▶ YOUR TASK: Nothing past the line containing "length (List.filter is_execution" belongs in the output. Copy exactly every line of the data below from the first up to and including it.

▶ ENTRIES PROVIDED:
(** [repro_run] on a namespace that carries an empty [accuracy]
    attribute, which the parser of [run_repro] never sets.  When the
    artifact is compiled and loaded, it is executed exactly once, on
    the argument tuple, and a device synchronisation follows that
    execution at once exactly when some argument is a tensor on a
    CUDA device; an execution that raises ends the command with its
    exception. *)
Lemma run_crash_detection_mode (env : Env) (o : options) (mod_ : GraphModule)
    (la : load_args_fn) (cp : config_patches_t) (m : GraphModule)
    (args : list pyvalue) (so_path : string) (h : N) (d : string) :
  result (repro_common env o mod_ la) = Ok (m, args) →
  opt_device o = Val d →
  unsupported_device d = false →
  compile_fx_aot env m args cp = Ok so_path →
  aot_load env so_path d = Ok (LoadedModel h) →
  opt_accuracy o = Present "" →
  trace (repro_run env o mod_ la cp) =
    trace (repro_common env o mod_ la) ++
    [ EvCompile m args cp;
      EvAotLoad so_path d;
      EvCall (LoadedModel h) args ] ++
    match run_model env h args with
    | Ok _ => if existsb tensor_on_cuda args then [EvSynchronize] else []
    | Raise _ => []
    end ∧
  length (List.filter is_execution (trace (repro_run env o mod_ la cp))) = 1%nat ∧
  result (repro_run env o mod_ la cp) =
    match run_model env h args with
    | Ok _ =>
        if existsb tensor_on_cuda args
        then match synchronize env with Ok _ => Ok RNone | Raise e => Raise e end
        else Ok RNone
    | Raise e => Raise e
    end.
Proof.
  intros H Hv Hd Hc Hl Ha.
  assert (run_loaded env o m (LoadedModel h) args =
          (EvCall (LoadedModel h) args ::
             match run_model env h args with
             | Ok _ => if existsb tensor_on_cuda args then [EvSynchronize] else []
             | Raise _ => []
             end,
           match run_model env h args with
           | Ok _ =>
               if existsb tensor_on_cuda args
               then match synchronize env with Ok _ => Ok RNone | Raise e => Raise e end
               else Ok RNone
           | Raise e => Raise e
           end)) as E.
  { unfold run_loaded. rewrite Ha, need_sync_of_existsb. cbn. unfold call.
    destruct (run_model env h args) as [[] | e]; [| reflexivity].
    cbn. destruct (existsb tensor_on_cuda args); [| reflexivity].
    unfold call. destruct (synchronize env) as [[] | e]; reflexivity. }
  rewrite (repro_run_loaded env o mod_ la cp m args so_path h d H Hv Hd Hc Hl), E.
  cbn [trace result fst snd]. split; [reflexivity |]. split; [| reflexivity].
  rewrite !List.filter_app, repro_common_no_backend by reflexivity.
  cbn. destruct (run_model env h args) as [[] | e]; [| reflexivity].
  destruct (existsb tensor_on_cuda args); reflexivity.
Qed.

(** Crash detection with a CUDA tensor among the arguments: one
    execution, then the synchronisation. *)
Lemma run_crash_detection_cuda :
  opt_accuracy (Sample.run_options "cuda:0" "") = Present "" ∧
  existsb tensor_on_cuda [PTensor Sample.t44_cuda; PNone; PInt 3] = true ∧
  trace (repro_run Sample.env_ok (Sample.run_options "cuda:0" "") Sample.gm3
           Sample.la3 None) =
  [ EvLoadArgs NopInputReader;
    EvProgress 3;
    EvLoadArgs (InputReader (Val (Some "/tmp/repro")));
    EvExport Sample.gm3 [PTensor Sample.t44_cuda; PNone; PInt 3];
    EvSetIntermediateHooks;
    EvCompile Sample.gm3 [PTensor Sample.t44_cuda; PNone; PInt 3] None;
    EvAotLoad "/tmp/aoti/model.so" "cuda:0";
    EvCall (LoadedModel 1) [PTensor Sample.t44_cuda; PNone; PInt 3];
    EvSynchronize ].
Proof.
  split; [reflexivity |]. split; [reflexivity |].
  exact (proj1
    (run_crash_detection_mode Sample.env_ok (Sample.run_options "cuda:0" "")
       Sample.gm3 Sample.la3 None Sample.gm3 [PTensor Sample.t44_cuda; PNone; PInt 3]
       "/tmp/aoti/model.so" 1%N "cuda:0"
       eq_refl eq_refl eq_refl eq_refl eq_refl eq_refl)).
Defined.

▶ SOLUTION:
(** [repro_run] on a namespace that carries an empty [accuracy]
    attribute, which the parser of [run_repro] never sets.  When the
    artifact is compiled and loaded, it is executed exactly once, on
    the argument tuple, and a device synchronisation follows that
    execution at once exactly when some argument is a tensor on a
    CUDA device; an execution that raises ends the command with its
    exception. *)
Lemma run_crash_detection_mode (env : Env) (o : options) (mod_ : GraphModule)
    (la : load_args_fn) (cp : config_patches_t) (m : GraphModule)
    (args : list pyvalue) (so_path : string) (h : N) (d : string) :
  result (repro_common env o mod_ la) = Ok (m, args) →
  opt_device o = Val d →
  unsupported_device d = false →
  compile_fx_aot env m args cp = Ok so_path →
  aot_load env so_path d = Ok (LoadedModel h) →
  opt_accuracy o = Present "" →
  trace (repro_run env o mod_ la cp) =
    trace (repro_common env o mod_ la) ++
    [ EvCompile m args cp;
      EvAotLoad so_path d;
      EvCall (LoadedModel h) args ] ++
    match run_model env h args with
    | Ok _ => if existsb tensor_on_cuda args then [EvSynchronize] else []
    | Raise _ => []
    end ∧
  length (List.filter is_execution (trace (repro_run env o mod_ la cp))) = 1%nat ∧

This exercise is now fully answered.